4. Accuracy principle
You need to ensure that the personal data you hold is kept up to date and accurate. You should ensure reasonable steps are taken to ensure this is the case. You will already have processes in place to ensure your data is kept up to date, but ensure this process is noted down and followed by everyone.
4. Storage limitation principle
You can only hold personal data for “no longer than is necessary”. You must have a justifiable reason to hold on to personal data. Clinic owners have legal record keeping timeframes, 8 years, for keeping certain aspects of their client records. These legal rights will cover you when it comes to this principle. If you wish to hold on to the personal data for longer than the legal requirements you must have a justifiable reason to do so and include it clearly in your privacy notice.

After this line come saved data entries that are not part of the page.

Definition getPolygonFromString (poly_string : string) (polygon : list Point) : bool * list Point :=
  match ArrayParser.parseVVF (list_ascii_of_string poly_string) with
  | None => (false, polygon)
  | Some vvf => if (List.length vvf <=? 3)%nat then (false, polygon) else append_pairs vvf polygon
  end.

(** [Polygon::getParameters] *)
Definition polygon_parameters (z : zone) : res (option configured) :=
  '(z, use_dynamic_sub) ←
    match read_set as_string (polygon_name_ z ++ ".points") with
    | Ok s => let '(ok, poly) := getPolygonFromString s (poly_ z) in Ok (set_poly poly z, negb ok)
    | Throw parameter_uninitialized => Ok (z, true)
    | Throw e => Throw e
    | UB => UB
    end;
  getCommonParameters use_dynamic_sub z.

(** [Circle::getParameters] *)
Definition circle_parameters (z : zone) : res (option configured) :=
  '(z, use_dynamic_sub) ←
    match read_set as_double (polygon_name_ z ++ ".radius") with
    | Ok r => Ok (set_shape (CIRCLE (Some r) (f64_mul r r)) z, false)
    | Throw parameter_uninitialized => Ok (z, true)
    | Throw e => Throw e
    | UB => UB
    end;
  o ← getCommonParameters use_dynamic_sub z;
  Ok (option_map (fun '(z, topics) => (z, (fst topics, EmptyString))) o).

Definition read_sub_polygon (holonomic : bool) (name velocity_polygon_name : string) : res (option SubPolygonParameter) :=
  let sub suffix := (name ++ "." ++ velocity_polygon_name ++ suffix)%string in
  poly_string ← read_set as_string (sub ".points"%string);
  let '(ok, poly) := getPolygonFromString poly_string [] in
  if negb ok then Ok None else
  linear_min ← read_set as_double (sub ".linear_min"%string);
  linear_max ← read_set as_double (sub ".linear_max"%string);
  theta_min ← read_set as_double (sub ".theta_min"%string);
  theta_max ← read_set as_double (sub ".theta_max"%string);
  direction_end_angle ← (if holonomic then read_or as_double (sub ".direction_end_angle"%string) f64_pi else Ok f64_zero);
  direction_start_angle ← (if holonomic then read_or as_double (sub ".direction_start_angle"%string) (SFopp f64_pi)
                           else Ok f64_zero);
  Ok (Some (mk_sub_polygon poly velocity_polygon_name linear_min linear_max theta_min theta_max
              direction_end_angle direction_start_angle)).

Fixpoint read_sub_polygons (holonomic : bool) (name : string) (names : list string) (sub_polygons : list SubPolygonParameter) :
    res (option (list SubPolygonParameter)) :=
  match names with
  | [] => Ok (Some sub_polygons)
  | n :: names =>
      o ← read_sub_polygon holonomic name n;
      match o with
      | Some sub => read_sub_polygons holonomic name names (sub_polygons ++ [sub])
      | None => Ok None
      end
  end.

(** [VelocityPolygon::getParameters] *)
Definition velocity_parameters (z : zone) : res (option configured) :=
  o ← getCommonParameters false z;
  match o with
  | None => Ok None
  | Some (z, topics) =>
      or_false (
        names ← read_set as_string_array (polygon_name_ z ++ ".velocity_polygons");
        holonomic ← read_or as_bool (polygon_name_ z ++ ".holonomic") false;
        subs ← read_sub_polygons holonomic (polygon_name_ z) names [];
        match subs with
        | Some l => Ok (Some (set_shape (VELOCITY_POLYGON holonomic l) z, topics))
        | None => Ok None
        end)
  end.

Definition getParameters (z : zone) : res (option configured) :=
  match shape_ z with
  | POLYGON => polygon_parameters z
  | CIRCLE _ _ => circle_parameters z
  | VELOCITY_POLYGON _ _ => velocity_parameters z
  end.

(** [configure]: [None] if it returns false. *)
Definition configure (z : zone) : res (option zone) :=
  o ← getParameters z;
  match o with
  | None => Ok None
  | Some (z, (_, footprint_topic)) =>
      let z := if String.eqb footprint_topic EmptyString then z else set_footprint (Some None) z in
      if visualize_ (parameters_ z) then
        poly ← getPolygon z;
        Ok (Some (set_polygon (mk_stamped (base_frame_id_ z) (points (polygon_ z) ++ (to_point32 <$> poly))) z))
      else Ok (Some z)
  end.
End Motion.
End Zones.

6. Integrity and Confidentiality principle
This principle covers the security of the personal data. It states that personal data must be protected against “unauthorised or unlawful processing and against accidental loss, destruction or damage.” It is advised that clinics should take a layered approach to security – using both technology and human aspects. Ensure you have all the data backed up securely, access to sensitive files are restricted and have adequate technological barriers such as firewalls etc. Also ensure ALL of your staff are sufficiently trained on data security and ensure training is frequently refreshed.
The ICO state that you are only expected to do what is reasonable for your clinic to protect the personal data. You should consider the following and make take appropriate action:
Cost of implementing security
Nature, scope and context of your personal data
Harm it may cause as a result of improper use, accidental loss or destruction
Looking at all the principles above and how they will affect your data processing in your clinic is the beginning of your data audit. Carrying out a data audit will help you find out all the types of personal data you hold, where it is all stored and why you have it. It will also aid in identifying any vulnerabilities in your compliance. So how to do a data audit: You need to look at each set of personal data you hold in your clinic and answer the below questions about it:
What personal data do you hold?
Why do you have it?
Is it all necessary?
Is there any data that may be out of date or inaccurate?

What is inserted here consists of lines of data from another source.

Lemma of_window_inside b p : window_ok b -> of_window b p -> inside W H' p.
Proof. unfold window_ok, of_window, inside. lia. Qed.

Lemma in_window_iff b p : inside W H' p -> in_window b (fst p) (snd p) = true <-> of_window b p.
Proof.
  intros [? ?]. destruct map0. unfold in_window, of_window. rewrite !wraps_id by (lia || (unfold in_s; lia)).
  rewrite !andb_true_iff, !Z.geb_le, !Z.ltb_lt. lia.
Qed.

Lemma add_obstacle_ok i j bin : inside W H' (i, j) ->
  exists cost, cells m !! here (i, j) = Some cost /\
    add_obstacle s m (cells m) i j bin = Ok (if wave_source cost then bin ++ [entry (i, j) (i, j)] else bin).
Proof.
  intros Hp. pose proof (idx_range _ Hp) as [Hi _]. destruct map0.
  destruct (aget_in (cells m) (idx (i, j))) as [cost Hc]; [lia|]. exists cost. unfold add_obstacle.
  pose proof (getIndex_idx (i, j) Hp) as Hg. cbn [fst snd] in Hg. rewrite Hg, wraps_id by (lia || (unfold in_s; lia)).
  rewrite Hc. split; [by apply aget_ok in Hc as [_ Hc]|done].
Qed.

(** The obstacles of the rows before [j], and of row [j] before column [i]. *)
Definition collected (b : window) (i j : Z) (bin : list CellData) : Prop := forall e, e ∈ bin <->
  exists p, e = entry p p /\ of_window b p /\ obstacle p /\ (snd p < j \/ (snd p = j /\ fst p < i)).

Lemma collect_row b j bin : window_ok b -> min_j b <= j < max_j b -> collected b (min_i b) j bin ->
  exists bin', for_each (Z.to_nat (max_i b - min_i b)) (min_i b) (fun i bin => add_obstacle s m (cells m) i j bin) bin = Ok bin' /\
    collected b (min_i b) (j + 1) bin'.
Proof.
  intros Hb Hj Hc.
  destruct (for_each_inv (fun i bin => collected b i j bin) (fun i bin => add_obstacle s m (cells m) i j bin)
    (Z.to_nat (max_i b - min_i b)) (min_i b) bin Hc) as (bin' & H1 & H2).
  - intros i l Hi Hl. assert (of_window b (i, j)) as Hw by (unfold of_window; cbn; lia).
    destruct (add_obstacle_ok i j l (of_window_inside _ _ Hb Hw)) as (cost & Hcost & ->).
    eexists. split; [done|]. intros e. destruct (wave_source cost) eqn:Es.
    + rewrite elem_of_app, list_elem_of_singleton, (Hl e). split.
      * intros [(p & -> & ? & ? & ?)| ->]; [exists p; split_and!; try done; lia|]. exists (i, j). split_and!; try done; [|cbn; lia].
        split; [by eapply of_window_inside|]. by exists cost.
      * intros (p & -> & ? & ? & Ho). destruct (decide (p = (i, j))) as [-> |Hne]; [by right|]. left. exists p. split_and!; try done.
        destruct p as [px py]. cbn in *. assert (px <> i \/ py <> j) by (destruct (decide (px = i)), (decide (py = j)); subst; auto). lia.
    + rewrite (Hl e). split; (intros (p & -> & ? & Hob & Ho); exists p; split_and!; try done); [lia|].
      destruct (decide (p = (i, j))) as [-> |Hne].
      * destruct Hob as (_ & c & ? & ?). congruence.
      * destruct p as [px py]. cbn in *. assert (px <> i \/ py <> j) by (destruct (decide (px = i)), (decide (py = j)); subst; auto). lia.
  - exists bin'. split; [done|]. intros e. rewrite (H2 e).
    split; (intros (p & -> & Hw & ? & ?); exists p; split_and!; try done; unfold of_window in Hw; lia).
Qed.

Lemma collect_ok b : window_ok b -> exists bin, collect_obstacles s m (cells m) b [] = Ok bin /\
  forall e, e ∈ bin <-> exists p, e = entry p p /\ of_window b p /\ obstacle p.
Proof.
  intros Hb. unfold collect_obstacles.
  destruct (for_each_inv (fun j bin => collected b (min_i b) j bin)
    (fun j bin => for_each (Z.to_nat (max_i b - min_i b)) (min_i b) (fun i bin => add_obstacle s m (cells m) i j bin) bin)
    (Z.to_nat (max_j b - min_j b)) (min_j b) []) as (bin & -> & Hbin).
  - intros e. rewrite elem_of_nil. split; [done|]. intros (p & _ & Hw & _ & Ho). unfold of_window in Hw. lia.
  - intros j l Hj Hl. apply collect_row; [done|lia|done].
  - exists bin. split; [done|]. intros e. rewrite (Hbin e).
    split.
    + intros (p & -> & Hw & ? & _). by exists p.
    + intros (p & -> & Hw & ?). exists p. split_and!; try done. unfold of_window in Hw. lia.
Qed.

(** The window of the obstacles. *)
Definition wide (b : window) : window :=
  mk_window (Z.max 0 (min_i b - R)) (Z.max 0 (min_j b - R)) (Z.min W (max_i b + R)) (Z.min H' (max_j b + R)).

Lemma widened_ok b : window_ok b -> min_i b <= max_i b -> min_j b <= max_j b -> widened s m b = Ok (wide b) /\ window_ok (wide b).
Proof.
  intros Hb ? ?. destruct tables0, map0. unfold window_ok in Hb. unfold widened, wide. rewrite !(wraps_id 32) by (lia || (unfold in_s; lia)).
  rewrite !chk_in by (unfold in_s; lia). rewrite !bind_Ok. split; [done|]. unfold window_ok. cbn. lia.
Qed.

(** A cell of the inflated map: its old cost merged with that of its distance to an obstacle. *)
Definition inflated (base : window) (cells' : list Z) (p t : Z * Z) : Prop :=
  obstacle t /\ d2 p t <= R * R /\ cells' !! here p = touched base p t <$> cells m !! here p.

How long do you store it for?
Where is it stored?
Who has access to it?
Are you a controller or a processor of this data?
Document all the different types and categories of data you hold, with the answer to each question against each type of data. Using something like a spreadsheet is ideal (and recommended, that’s what we have used) for this as it can then act as a central point of reference. It will also become part of an audit trail, showing that you have carried out the data audit task, should you ever need to answer any questions about it.
This task may seem daunting but once you have completed it once, you will only have to refresh it when something changes. So why not start your data audit now and begin your compliance journey?